Chapter 13 #3

Her mom’s face tightened with guilt. My parents used to get the same look when I said my skates were too tight or that there was another clinic I could go to for practicing.

“We moved,” she said quietly. “Back here. Closer to family. It was the right decision, but…she lost her team.”

I remembered what it felt like to lose the only place that made sense, and I couldn’t stand the idea of her feeling that alone.

It hit me the way some hits do—when you don’t see them coming until they knock the wind out of you. It had been decades since I was Maddie’s age and my team was my entire life. The rink was the only place that I existed.

“You guys live up here?”

“No, we just came up for the day to visit my sister…”

“My new room is so cool. If I stand on my bed, I can see Almstead Island.”

“That is cool,” I agreed. An idea had taken root in my brain and I couldn’t shake it. “What about Berghelm Rink? That’s not too far from the area of town.”

Maddie perked up like someone had flipped a switch. “We go to open skate sometimes! When Mom isn’t busy and on discount nights.”

“They’re starting up the kids’ league again after the holidays,” I said. “Trying to get more girls on the ice.”

Her mom’s eyes softened, then flickered with worry again. “League fees…” she murmured. “It just adds up fast.”

“Oh,” I said casually—too casually—“they’ve got scholarship spots. For players with experience. I heard they’re trying to build the girls’ side back up.”

They didn’t. Not yet. But hell if that was stopping me. I would have paid every fee myself if that was what it took. Some kids deserved a chance without knowing who made it happen.

Her mom blinked, hope pushing through the worry like a tiny green shoot through snow. “They…do?”

“Yeah,” I said, hoping I didn’t sound like a lunatic. “Forms should go up soon. Sometimes you have to, you know…know the right page to check.”

“I’ll look the second we get home,” she said. Her voice cracked a little on the words.

“I can send a link when it goes up,” I offered. “If that’s easier.”

She gave a small nod and typed her number into my phone before she could think too hard about it. Please don’t ask why I know. Just go with it.

Before the moment could get too heavy, Maddie bounced on her toes. “Can we take a picture? All four of us? Please? My team won’t believe me unless there’s proof.”

Before I said anything, Casey stepped right beside me—closer than before—his arm brushing mine, warm through all the layers. For someone who could be so skittish about anything deep, he hadn’t hesitated at all.
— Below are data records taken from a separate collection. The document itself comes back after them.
(* ===== verification/Consts.v ===== *)
(** * Protocol and bytecode constants

    The identifiers shared by the compiler, the message layer and the device
    manager (aseba/common/consts.h). *)
From Stdlib Require Import ZArith Lia List.
From stdpp Require Import base list.
From S2P Require Import Prelude.

Local Open Scope Z_scope.

Definition ASEBA_PROTOCOL_VERSION : Z := 9.
Definition ASEBA_MIN_TARGET_PROTOCOL_VERSION : Z := 4.
Definition ASEBA_MAX_TARGET_PROTOCOL_VERSION : Z := 100.

(** ** Bytecode identifiers, the upper nibble of an instruction word *)

Inductive AsebaBytecodeId : Type :=
| ASEBA_BYTECODE_STOP
| ASEBA_BYTECODE_SMALL_IMMEDIATE
| ASEBA_BYTECODE_LARGE_IMMEDIATE
| ASEBA_BYTECODE_LOAD
| ASEBA_BYTECODE_STORE
| ASEBA_BYTECODE_LOAD_INDIRECT
| ASEBA_BYTECODE_STORE_INDIRECT
| ASEBA_BYTECODE_UNARY_ARITHMETIC
| ASEBA_BYTECODE_BINARY_ARITHMETIC
| ASEBA_BYTECODE_JUMP
| ASEBA_BYTECODE_CONDITIONAL_BRANCH
| ASEBA_BYTECODE_EMIT
| ASEBA_BYTECODE_NATIVE_CALL
| ASEBA_BYTECODE_SUB_CALL
| ASEBA_BYTECODE_SUB_RET.

Definition bytecode_id (b : AsebaBytecodeId) : Z :=
  match b with
  | ASEBA_BYTECODE_STOP => 0x0
  | ASEBA_BYTECODE_SMALL_IMMEDIATE => 0x1
  | ASEBA_BYTECODE_LARGE_IMMEDIATE => 0x2
  | ASEBA_BYTECODE_LOAD => 0x3
  | ASEBA_BYTECODE_STORE => 0x4
  | ASEBA_BYTECODE_LOAD_INDIRECT => 0x5
  | ASEBA_BYTECODE_STORE_INDIRECT => 0x6
  | ASEBA_BYTECODE_UNARY_ARITHMETIC => 0x7
  | ASEBA_BYTECODE_BINARY_ARITHMETIC => 0x8
  | ASEBA_BYTECODE_JUMP => 0x9
  | ASEBA_BYTECODE_CONDITIONAL_BRANCH => 0xA
  | ASEBA_BYTECODE_EMIT => 0xB
  | ASEBA_BYTECODE_NATIVE_CALL => 0xC
  | ASEBA_BYTECODE_SUB_CALL => 0xD
  | ASEBA_BYTECODE_SUB_RET => 0xE
  end.

(** [switch(bytecode >> 12)]: [None] is the [default] case. *)
Definition bytecode_of_id (z : Z) : option AsebaBytecodeId :=
  match z with
  | 0x0 => Some ASEBA_BYTECODE_STOP
  | 0x1 => Some ASEBA_BYTECODE_SMALL_IMMEDIATE
  | 0x2 => Some ASEBA_BYTECODE_LARGE_IMMEDIATE
  | 0x3 => Some ASEBA_BYTECODE_LOAD
  | 0x4 => Some ASEBA_BYTECODE_STORE
  | 0x5 => Some ASEBA_BYTECODE_LOAD_INDIRECT
  | 0x6 => Some ASEBA_BYTECODE_STORE_INDIRECT
  | 0x7 => Some ASEBA_BYTECODE_UNARY_ARITHMETIC
  | 0x8 => Some ASEBA_BYTECODE_BINARY_ARITHMETIC
  | 0x9 => Some ASEBA_BYTECODE_JUMP
  | 0xA => Some ASEBA_BYTECODE_CONDITIONAL_BRANCH
  | 0xB => Some ASEBA_BYTECODE_EMIT
  | 0xC => Some ASEBA_BYTECODE_NATIVE_CALL
  | 0xD => Some ASEBA_BYTECODE_SUB_CALL
  | 0xE => Some ASEBA_BYTECODE_SUB_RET
  | _ => None
  end.

(** [#define AsebaBytecodeFromId(id) ((id) << 12)], an [int]. *)
Definition AsebaBytecodeFromId (b : AsebaBytecodeId) : Z := Z.shiftl (bytecode_id b) 12.

(** ** Operators *)

Inductive AsebaBinaryOperator : Type :=
| ASEBA_OP_SHIFT_LEFT | ASEBA_OP_SHIFT_RIGHT | ASEBA_OP_ADD | ASEBA_OP_SUB
| ASEBA_OP_MULT | ASEBA_OP_DIV | ASEBA_OP_MOD
| ASEBA_OP_BIT_OR | ASEBA_OP_BIT_XOR | ASEBA_OP_BIT_AND
| ASEBA_OP_EQUAL | ASEBA_OP_NOT_EQUAL | ASEBA_OP_BIGGER_THAN
| ASEBA_OP_BIGGER_EQUAL_THAN | ASEBA_OP_SMALLER_THAN | ASEBA_OP_SMALLER_EQUAL_THAN
| ASEBA_OP_OR | ASEBA_OP_AND.

#[export] Instance AsebaBinaryOperator_eq_dec : EqDecision AsebaBinaryOperator.
Proof. solve_decision. Defined.

Definition binop_code (op : AsebaBinaryOperator) : Z :=
  match op with
  | ASEBA_OP_SHIFT_LEFT => 0 | ASEBA_OP_SHIFT_RIGHT => 1
  | ASEBA_OP_ADD => 2 | ASEBA_OP_SUB => 3
  | ASEBA_OP_MULT => 4 | ASEBA_OP_DIV => 5 | ASEBA_OP_MOD => 6
  | ASEBA_OP_BIT_OR => 7 | ASEBA_OP_BIT_XOR => 8 | ASEBA_OP_BIT_AND => 9
  | ASEBA_OP_EQUAL => 10 | ASEBA_OP_NOT_EQUAL => 11
  | ASEBA_OP_BIGGER_THAN => 12 | ASEBA_OP_BIGGER_EQUAL_THAN => 13
  | ASEBA_OP_SMALLER_THAN => 14 | ASEBA_OP_SMALLER_EQUAL_THAN => 15
  | ASEBA_OP_OR => 16 | ASEBA_OP_AND => 17
  end.

Definition all_binops : list AsebaBinaryOperator :=
  [ASEBA_OP_SHIFT_LEFT; ASEBA_OP_SHIFT_RIGHT; ASEBA_OP_ADD; ASEBA_OP_SUB;
   ASEBA_OP_MULT; ASEBA_OP_DIV; ASEBA_OP_MOD;
   ASEBA_OP_BIT_OR; ASEBA_OP_BIT_XOR; ASEBA_OP_BIT_AND;
   ASEBA_OP_EQUAL; ASEBA_OP_NOT_EQUAL; ASEBA_OP_BIGGER_THAN;
   ASEBA_OP_BIGGER_EQUAL_THAN; ASEBA_OP_SMALLER_THAN; ASEBA_OP_SMALLER_EQUAL_THAN;
   ASEBA_OP_OR; ASEBA_OP_AND].

(** [static_cast<AsebaBinaryOperator>(z)]: a value outside the enumeration is
    not an operator. *)
Definition binop_of_code (z : Z) : option AsebaBinaryOperator :=
  List.find (fun op => binop_code op =? z) all_binops.

Inductive AsebaUnaryOperator : Type :=
| ASEBA_UNARY_OP_SUB | ASEBA_UNARY_OP_ABS | ASEBA_UNARY_OP_BIT_NOT | ASEBA_UNARY_OP_NOT.

#[export] Instance AsebaUnaryOperator_eq_dec : EqDecision AsebaUnaryOperator.
Proof. solve_decision. Defined.

Definition unop_code (op : AsebaUnaryOperator) : Z :=
  match op with
  | ASEBA_UNARY_OP_SUB => 0 | ASEBA_UNARY_OP_ABS => 1
  | ASEBA_UNARY_OP_BIT_NOT => 2 | ASEBA_UNARY_OP_NOT => 3
  end.

Definition ASEBA_IF_IS_WHEN_BIT : Z := 8.

(** [enum AsebaSpecialEventId]. *)
Definition ASEBA_EVENT_INIT : Z := 0xFFFF.
Definition ASEBA_EVENT_LOCAL_EVENTS_START : Z := 0xFFFE.

Lemma bytecode_of_id_inv b : bytecode_of_id (bytecode_id b) = Some b.
Proof. destruct b; reflexivity. Qed.

Lemma bytecode_of_id_Some z b : bytecode_of_id z = Some b -> z = bytecode_id b.
Proof.
  unfold bytecode_of_id, bytecode_id; intros H.
  repeat case_match; simplify_eq; reflexivity.
Qed.

Lemma binop_of_code_inv op : binop_of_code (binop_code op) = Some op.
Proof. destruct op; reflexivity. Qed.

(** ** Message identifiers ([AsebaSystemMessagesTypes]) *)

Definition ASEBA_MESSAGE_BOOTLOADER_RESET : Z := 0x8000.
Definition ASEBA_MESSAGE_BOOTLOADER_READ_PAGE : Z := 0x8001.
Definition ASEBA_MESSAGE_BOOTLOADER_WRITE_PAGE : Z := 0x8002.
Definition ASEBA_MESSAGE_BOOTLOADER_PAGE_DATA_WRITE : Z := 0x8003.
Definition ASEBA_MESSAGE_BOOTLOADER_DESCRIPTION : Z := 0x8004.
Definition ASEBA_MESSAGE_BOOTLOADER_PAGE_DATA_READ : Z := 0x8005.
Definition ASEBA_MESSAGE_BOOTLOADER_ACK : Z := 0x8006.
Definition ASEBA_MESSAGE_DESCRIPTION : Z := 0x9000.
Definition ASEBA_MESSAGE_NAMED_VARIABLE_DESCRIPTION : Z := 0x9001.
Definition ASEBA_MESSAGE_LOCAL_EVENT_DESCRIPTION : Z := 0x9002.
Definition ASEBA_MESSAGE_NATIVE_FUNCTION_DESCRIPTION : Z := 0x9003.
Definition ASEBA_MESSAGE_DISCONNECTED : Z := 0x9004.
Definition ASEBA_MESSAGE_VARIABLES : Z := 0x9005.
Definition ASEBA_MESSAGE_ARRAY_ACCESS_OUT_OF_BOUNDS : Z := 0x9006.
Definition ASEBA_MESSAGE_DIVISION_BY_ZERO : Z := 0x9007.
Definition ASEBA_MESSAGE_EVENT_EXECUTION_KILLED : Z := 0x9008.
Definition ASEBA_MESSAGE_NODE_SPECIFIC_ERROR : Z := 0x9009.
Definition ASEBA_MESSAGE_EXECUTION_STATE_CHANGED : Z := 0x900A.
Definition ASEBA_MESSAGE_BREAKPOINT_SET_RESULT : Z := 0x900B.
Definition ASEBA_MESSAGE_NODE_PRESENT : Z := 0x900C.
Definition ASEBA_MESSAGE_DEVICE_INFO : Z := 0x900D.
Definition ASEBA_MESSAGE_CHANGED_VARIABLES : Z := 0x900E.
Definition ASEBA_MESSAGE_GET_DESCRIPTION : Z := 0xA000.
Definition ASEBA_MESSAGE_SET_BYTECODE : Z := 0xA001.
Definition ASEBA_MESSAGE_RESET : Z := 0xA002.
Definition ASEBA_MESSAGE_RUN : Z := 0xA003.
Definition ASEBA_MESSAGE_PAUSE : Z := 0xA004.
Definition ASEBA_MESSAGE_STEP : Z := 0xA005.
Definition ASEBA_MESSAGE_STOP : Z := 0xA006.
Definition ASEBA_MESSAGE_GET_EXECUTION_STATE : Z := 0xA007.
Definition ASEBA_MESSAGE_BREAKPOINT_SET : Z := 0xA008.
Definition ASEBA_MESSAGE_BREAKPOINT_CLEAR : Z := 0xA009.
Definition ASEBA_MESSAGE_BREAKPOINT_CLEAR_ALL : Z := 0xA00A.
Definition ASEBA_MESSAGE_GET_VARIABLES : Z := 0xA00B.
Definition ASEBA_MESSAGE_SET_VARIABLES : Z := 0xA00C.
Definition ASEBA_MESSAGE_WRITE_BYTECODE : Z := 0xA00D.
Definition ASEBA_MESSAGE_REBOOT : Z := 0xA00E.
Definition ASEBA_MESSAGE_SUSPEND_TO_RAM : Z := 0xA00F.
Definition ASEBA_MESSAGE_GET_NODE_DESCRIPTION : Z := 0xA010.
Definition ASEBA_MESSAGE_LIST_NODES : Z := 0xA011.
Definition ASEBA_MESSAGE_GET_DEVICE_INFO : Z := 0xA012.
Definition ASEBA_MESSAGE_SET_DEVICE_INFO : Z := 0xA013.
Definition ASEBA_MESSAGE_GET_CHANGED_VARIABLES : Z := 0xA014.
Definition ASEBA_MESSAGE_GET_NODE_DESCRIPTION_FRAGMENT : Z := 0xA015.
Definition ASEBA_MESSAGE_INVALID : Z := 0xFFFF.

Definition ASEBA_DEST_DEBUG : Z := 0.
Definition ASEBA_DEST_INVALID : Z := 0xFFFF.

Definition DEVICE_INFO_UUID : Z := 1.
Definition DEVICE_INFO_NAME : Z := 2.
Definition DEVICE_INFO_THYMIO2_RF_SETTINGS : Z := 3.

(** [enum AsebaLimits] and the packet sizes derived from it. *)
Definition ASEBA_MAX_EVENT_ARG_COUNT : Z := 258.
Definition ASEBA_MAX_EVENT_ARG_SIZE : Z := ASEBA_MAX_EVENT_ARG_COUNT * 2.
Definition ASEBA_MAX_INNER_PACKET_SIZE : Z := ASEBA_MAX_EVENT_ARG_SIZE + 2.
Definition ASEBA_MAX_OUTER_PACKET_SIZE : Z := ASEBA_MAX_INNER_PACKET_SIZE + 4.

(** [AsebaExecutionStates]. *)
Definition ASEBA_VM_EVENT_ACTIVE_MASK : Z := 0x1.
Definition ASEBA_VM_STEP_BY_STEP_MASK : Z := 0x2.
(** The token of one element, in front of the tokens of the rest. *)
Lemma loop_ok_cons i c pre rest p toks (r : res error (list Token)) :
  0 <= i -> i + len (c :: pre ++ rest) < 4294967296 ->
  valid p = true -> character p = i ->
  match toks with
  | [] => True
  | [t] => token_ok t /\ exists k, 0 <= k <= len pre /\ shifted p (pos t) k
  | _ => False
  end ->
  loop_ok (i + 1 + len pre) rest r ->
  loop_ok i (c :: pre ++ rest) (more ← r; Ok (toks ++ more)).
Proof.
  intros Hi Hn Hp Hc Ht Hr. destruct r as [more|e| | |]; try done.
  destruct Hr as (body & eos & -> & He & Hb & Ha).
  assert (i + len (c :: pre ++ rest) = i + 1 + len pre + len rest) as Hlen
    by (simpl; rewrite length_app; lia).
  unfold loop_ok; cbn [mbind res_bind]. rewrite Hlen in *.
  destruct toks as [|t [|]]; [| |done].
  - exists body, eos. split_and!; try done. eapply ascending_weaken; [|done]. lia.
  - destruct Ht as (Hok & k & Hk & [Hv Hck Hin]). exists (t :: body), eos.
    assert (character (pos t) = i + k) as Hpos.
    { rewrite in_u32_iff, in_u32_iff in Hin. rewrite <- (u32_id (character (pos t))) by (apply Hin; lia).
      rewrite Hck, Hc. apply u32_id. lia. }
    split_and!; try done; [by constructor|]. simpl ascending. rewrite Hpos, Hv. split.
    + split; [|done]. lia.
    + eapply ascending_weaken; [|done]. lia.
Qed.

Section Tokenize.
Variable is_utf8_alpha_num : Z -> bool.

Lemma tokenize_loop_ok fuel i p src :
  (List.length src <= fuel)%nat -> 0 <= i -> i + len src < 4294967296 ->
  valid p = true -> (u32 (character p + 1) = i \/ src = []) ->
  loop_ok i src (tokenize_loop is_utf8_alpha_num fuel p src).
Proof.
  revert i p src; induction fuel as [|fuel IH]; intros i p src Hf Hi Hn Hp Hc;
    (destruct src as [|c src]; [|try (simpl in Hf; lia)]); cbn [tokenize_loop].
  1, 2: exists [], (mkToken TOKEN_END_OF_STREAM [] 0 p); simpl; auto.
  destruct Hc as [Hc|]; [|done].
  pose proof (lex_char_ok is_utf8_alpha_num (advance p 1) c src) as Hl.
  destruct (lex_char _ _ _ _) as [[[toks p'] rest]|e| | |]; try done.
  destruct Hl as (pre & -> & Hp' & Ht). cbn [mbind res_bind].
  apply (loop_ok_cons i c pre rest (advance p 1)); try done.
  simpl in Hf, Hn. rewrite length_app in *. apply IH; try lia.
  - destruct Hp' as [[-> _ _]|[_ ->]]; done.
  - destruct Hp' as [[_ Hs _]|[-> _]]; [left|by right].
    rewrite <- u32_add, Hs, u32_add. simpl. rewrite Hc, u32_id; lia.
Qed.

(** Tokenization always terminates with a result.  Whatever the locale,
    a source of less than 2^32 characters either is rejected with a
    well-formed error or becomes a list of tokens that ends with the only
    end-of-stream token, whose other tokens have valid positions that
    increase within the source, whose literals fit in 16 bits (signed or
    unsigned) and whose identifiers are not keywords. *)
Theorem tokenize_total src :
  len src < 4294967296 ->
  (exists e, tokenize is_utf8_alpha_num src = Throw e /\ error_wf e) \/
  (exists body eos, tokenize is_utf8_alpha_num src = Ok (body ++ [eos]) /\
     type eos = TOKEN_END_OF_STREAM /\
     Forall (fun t => type t <> TOKEN_END_OF_STREAM /\
               (type t = TOKEN_INT_LITERAL -> -32768 <= iValue t < 65536) /\
               (type t = TOKEN_STRING_LITERAL -> isKeyword (sValue t) = false)) body /\
     ascending 0 (len src) body).
Proof.
  intros Hn. unfold tokenize.
  pose proof (tokenize_loop_ok (List.length src) 0 (SourcePos_at 0 0 0) src
                ltac:(lia) ltac:(lia) ltac:(lia) eq_refl (or_introl eq_refl)) as H.
  destruct (tokenize_loop _ _ _ _) as [toks|e| | |]; try done.
  - right. destruct H as (body & eos & -> & He & Hb & Ha). exists body, eos. done.
  - left. by exists e.
Qed.
End Tokenize.
(* ===== verification/Tree.v ===== *)
(** * The syntax tree of the compiler

    The [Node] class hierarchy of compiler/tree.h as a rose tree: a node has
    a kind (its class and the fields of that class), a source position and a
    vector of children.  [dynamic_cast] is a match on the kind, an access to
    [children[i]] may be out of range, and [shallowCopy]/[deepCopy] are the
    identity on these immutable values. *)
From Stdlib Require Import ZArith Lia List String.
From stdpp Require Import base list strings.
From S2P Require Import Prelude Errors Consts.

Local Open Scope Z_scope.

(** The concrete classes deriving from [Node], with their fields. *)
Inductive kind : Type :=
| BlockNode
| ProgramNode
| AssignmentNode
| IfWhenNode (edgeSensitive : bool) (endLine : Z)
| FoldedIfWhenNode (op : AsebaBinaryOperator) (edgeSensitive : bool) (endLine : Z)
| WhileNode
| FoldedWhileNode (op : AsebaBinaryOperator)
| EventDeclNode (eventId : Z)
| EmitNode (eventId arrayAddr arraySize : Z)
| SubDeclNode (subroutineId : Z)
| CallSubNode (subroutineName : wstring) (subroutineId : Z)
| BinaryArithmeticNode (op : AsebaBinaryOperator)
| UnaryArithmeticNode (op : AsebaUnaryOperator)
| ImmediateNode (value : Z)
| StoreNode (varAddr : Z)
| LoadNode (varAddr : Z)
| ArrayWriteNode (arrayAddr arraySize : Z) (arrayName : wstring)
| ArrayReadNode (arrayAddr arraySize : Z) (arrayName : wstring)
| LoadNativeArgNode (tempAddr arrayAddr arraySize : Z) (arrayName : wstring)
| CallNode (funcId : Z) (templateArgs : list Z)
| ReturnNode
| TupleVectorNode
| MemoryVectorNode (arrayAddr arraySize : Z) (arrayName : wstring) (write : bool)
| ArithmeticAssignmentNode (op : AsebaBinaryOperator)
| UnaryArithmeticAssignmentNode (arithmeticOp : AsebaBinaryOperator).

Inductive node : Type :=
| Node (k : kind) (pos : SourcePos) (children : list node).

Definition node_kind (n : node) : kind := let 'Node k _ _ := n in k.
Definition sourcePos (n : node) : SourcePos := let 'Node _ p _ := n in p.
Definition children (n : node) : list node := let 'Node _ _ cs := n in cs.

(** Induction with the hypothesis for every child. *)
Section NodeInd.
Variable P : node -> Prop.
Hypothesis step : forall k pos cs, Forall P cs -> P (Node k pos cs).

Fixpoint node_rose_ind (n : node) : P n :=
  match n with
  | Node k pos cs =>
      step k pos cs ((fix go (l : list node) : Forall P l :=
        match l with
        | [] => @List.Forall_nil node P
        | c :: l' => @List.Forall_cons node P c l' (node_rose_ind c) (go l')
        end) cs)
  end.
End NodeInd.

Fixpoint node_size (n : node) : nat :=
  let 'Node _ _ cs := n in S (list_sum (List.map node_size cs)).

(** ** Run-time class tests *)

Definition is_block (n : node) : bool :=
  match node_kind n with BlockNode | ProgramNode => true | _ => false end.
Definition is_tuple (n : node) : bool :=
  match node_kind n with TupleVectorNode => true | _ => false end.
Definition is_memory (n : node) : bool :=
  match node_kind n with MemoryVectorNode _ _ _ _ => true | _ => false end.
Definition as_immediate (n : node) : option Z :=
  match node_kind n with ImmediateNode v => Some v | _ => None end.
Definition is_binary (n : node) : bool :=
  match node_kind n with BinaryArithmeticNode _ => true | _ => false end.

(** ** Node names, for error messages (tree.h) *)

Definition toNodeName (n : node) : string :=
  match node_kind n with
  | BlockNode => "block"
  | ProgramNode => "program block"
  | AssignmentNode => "assignment"
  | IfWhenNode _ _ => "if/when"
  | FoldedIfWhenNode _ _ _ => "folded if/when"
  | WhileNode => "while"
  | FoldedWhileNode _ => "folded while"
  | EventDeclNode _ => "event declaration"
  | EmitNode _ _ _ => "emit"
  | SubDeclNode _ => "subroutine declaration"
  | CallSubNode _ _ => "subroutine call"
  | BinaryArithmeticNode _ => "binary function"
  | UnaryArithmeticNode _ => "unary function"
  | ImmediateNode _ => "constant"
  | StoreNode _ => "variable access (write)"
  | LoadNode _ => "variable access (read)"
  | ArrayWriteNode _ _ _ => "array access (write)"
  | ArrayReadNode _ _ _ => "array access (read)"
  | LoadNativeArgNode _ _ _ _ => "load native arg"
  | CallNode _ _ => "native function call"
  | ReturnNode => "return"
  | TupleVectorNode => "array of constants"
  | MemoryVectorNode _ _ _ _ => "vector access"
  | ArithmeticAssignmentNode _ => "arithmetic assignment"
  | UnaryArithmeticAssignmentNode _ => "unary arithmetic assignment"
  end.

(** ** Vector sizes and addresses (tree-expand.cpp) *)

(** [enum MemoryErrorCode { E_NOVAL = UINT_MAX }]. *)
Definition E_NOVAL : Z := 4294967295.

Definition isImmediateVector (n : node) : bool :=
  forallb (fun c => match as_immediate c with Some _ => true | None => false end) (children n).

(** [Node::getVectorSize]: every child has the size of the first one. *)
Fixpoint same_sizes (size_of : node -> res error Z) (pos : SourcePos) (size : Z)
    (cs : list node) : res error Z :=
  match cs with
  | [] => Ok size
  | c :: cs' =>
      new_size ← size_of c;
      if size =? E_NOVAL then same_sizes size_of pos new_size cs'
      else if size =? new_size then same_sizes size_of pos size cs'
      else throw pos ERROR_ARRAY_SIZE_MISMATCH [dec_str size; dec_str new_size]
  end.

(** [TupleVectorNode::getVectorSize]: the sum, in [unsigned] arithmetic. *)
Fixpoint sum_sizes (size_of : node -> res error Z) (size : Z) (cs : list node) : res error Z :=
  match cs with
  | [] => Ok size
  | c :: cs' => s ← size_of c; sum_sizes size_of (u32 (size + s)) cs'
  end.

(** [TupleVectorNode::getImmediateValue(index)], given the size of the node:
    both assertions and the cast of [children[index]]. *)
Definition getImmediateValue_at (size : Z) (n : node) (index : Z) : res error Z :=
  _ ← assert_ (index <? size);
  _ ← assert_ (isImmediateVector n);
  c ← at_ (children n) (Z.to_nat index);
  of_option (as_immediate c).

(** [MemoryVectorNode::getVectorSize], given the size function for the
    children. *)
Definition memory_size (size_of : node -> res error Z) (pos : SourcePos)
    (arraySize : Z) (arrayName : wstring) (cs : list node) : res error Z :=
  match cs with
  | [] => Ok arraySize
  | [index] =>
      if is_tuple index then
        numberOfIndex ← size_of index;
        if numberOfIndex =? 1 then Ok 1
        else if numberOfIndex =? 2 then
          im0 ← getImmediateValue_at numberOfIndex index 0;
          im1 ← getImmediateValue_at numberOfIndex index 1;
          if (im1 <? 0) || (s32 arraySize <=? im1) then
            throw pos ERROR_ARRAY_OUT_OF_BOUND [arrayName; dec_str im1; dec_str arraySize]
          else d ← ret_int (im1 - im0); d1 ← ret_int (d + 1); Ok (u32 d1)
        else throw pos ERROR_ARRAY_ILLEGAL_ACCESS []
      else Ok 1
  | _ => Crash  (* assert(children.size() <= 1) *)
  end.

Fixpoint getVectorSize (n : node) : res error Z :=
  let 'Node k pos cs := n in
  match k with
  | ImmediateNode _ | StoreNode _ | LoadNode _ | ArrayWriteNode _ _ _
  | ArrayReadNode _ _ _ => Ok 1
  | TupleVectorNode => sum_sizes getVectorSize 0 cs
  | MemoryVectorNode _ arraySize arrayName _ => memory_size getVectorSize pos arraySize arrayName cs
  | _ => same_sizes getVectorSize pos E_NOVAL cs
  end.

(** [index->getImmediateValue(i)] on a whole node. *)
Definition getImmediateValue (n : node) (index : Z) : res error Z :=
  size ← getVectorSize n;
  getImmediateValue_at size n index.

Fixpoint getVectorAddr (n : node) : res error Z :=
  let 'Node k pos cs := n in
  match k with
  | StoreNode a | LoadNode a | ArrayWriteNode a _ _ | ArrayReadNode a _ _ => Ok a
  | MemoryVectorNode arrayAddr arraySize arrayName _ =>
      let bounded shift :=
        if (shift <? 0) || (s32 arraySize <=? shift) then
          throw pos ERROR_ARRAY_OUT_OF_BOUND [arrayName; dec_str shift; dec_str arraySize]
        else Ok (u32 (arrayAddr + shift)) in
      match cs with
      | [] => bounded 0
      | [index] =>
          if is_tuple index then shift ← getImmediateValue index 0; bounded shift
          else Ok E_NOVAL
      | _ => Crash
      end
  | _ => match cs with [] => Ok E_NOVAL | c :: _ => getVectorAddr c end
  end.

(** [MemoryVectorNode::isAddressStatic]. *)
Definition isAddressStatic (n : node) : bool :=
  match children n with
  | [] => true
  | index :: _ => is_tuple index && (List.length (children index) <=? 2)%nat && isImmediateVector index
  end.

(** [MemoryVectorNode::setWrite]. *)
Definition setWrite (w : bool) (n : node) : node :=
  match n with
  | Node (MemoryVectorNode a s nm _) pos cs => Node (MemoryVectorNode a s nm w) pos cs
  | _ => n
  end.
That alone made something molten shift under my skin.

He moved like he belonged there, tucked into my side without hesitation, and it hit deeper than I expected.

Her mom joined Maddie’s other side. I rested my hand on the small of Casey’s back without thinking. He moved in lightly, like he’d been waiting for the public claiming.

Maddie took what felt like thirty photos and, according to her, half of them were blurry. Her bells jingled the whole time.

“Can I post it on my mom’s feed?” she asked breathlessly. “So everybody sees?”

“That’s fine with me,” I said. “Just make sure you tag me so my old teammates know I’ve still got the best fans.”

A younger version of me never imagined I would want to be seen beside someone like Casey.

Her mom hesitated, eyes flicking to Casey. “Are you all right with that, sweetheart? If not, that’s completely fine.”

It hit me slow but sure—she saw his future reality faster than I did.

Should’ve been me. Maddie was right. I was no superstar, but odds were high some kind of splash would be made.

Casey was entirely too tucked in to me to claim we were nothing more than friends.

I’d never deny him, or what I was, but that didn’t mean he wanted the attention that came with it.

My queerness was about to become more than low-key speculation.

Casey looked at me first—not her—and whatever he saw in my face must’ve calmed something in him. His breath clouded in the cold.

I felt that look all the way to my ribs, a silent check that I was still choosing him.

“Yeah,” he said softly. “Go ahead.”

That yes meant everything. Maddie cheered. Her mom let out this shaky, relieved laugh like she’d finally caught up to the moment.

Standing there with Casey warm at my side, with bells jingling, cinnamon in the air, and a kid who reminded me so much of myself, hurtled me back in time to Montreal.

My dad let me stand by the tunnel for hours just to see étienne Bouchard walk out in his suit like he owned the whole world.

Other parents complained or dragged their kid away.

Every time I checked to make sure it was still okay, he smiled and nodded.

No hint that he was losing money by the bar being closed, so I could catch a two-second glimpse of my hero.

But looking at Maddie’s shining face now, and Casey leaning against me like the whole world made a little more sense when we touched? I understood it perfectly.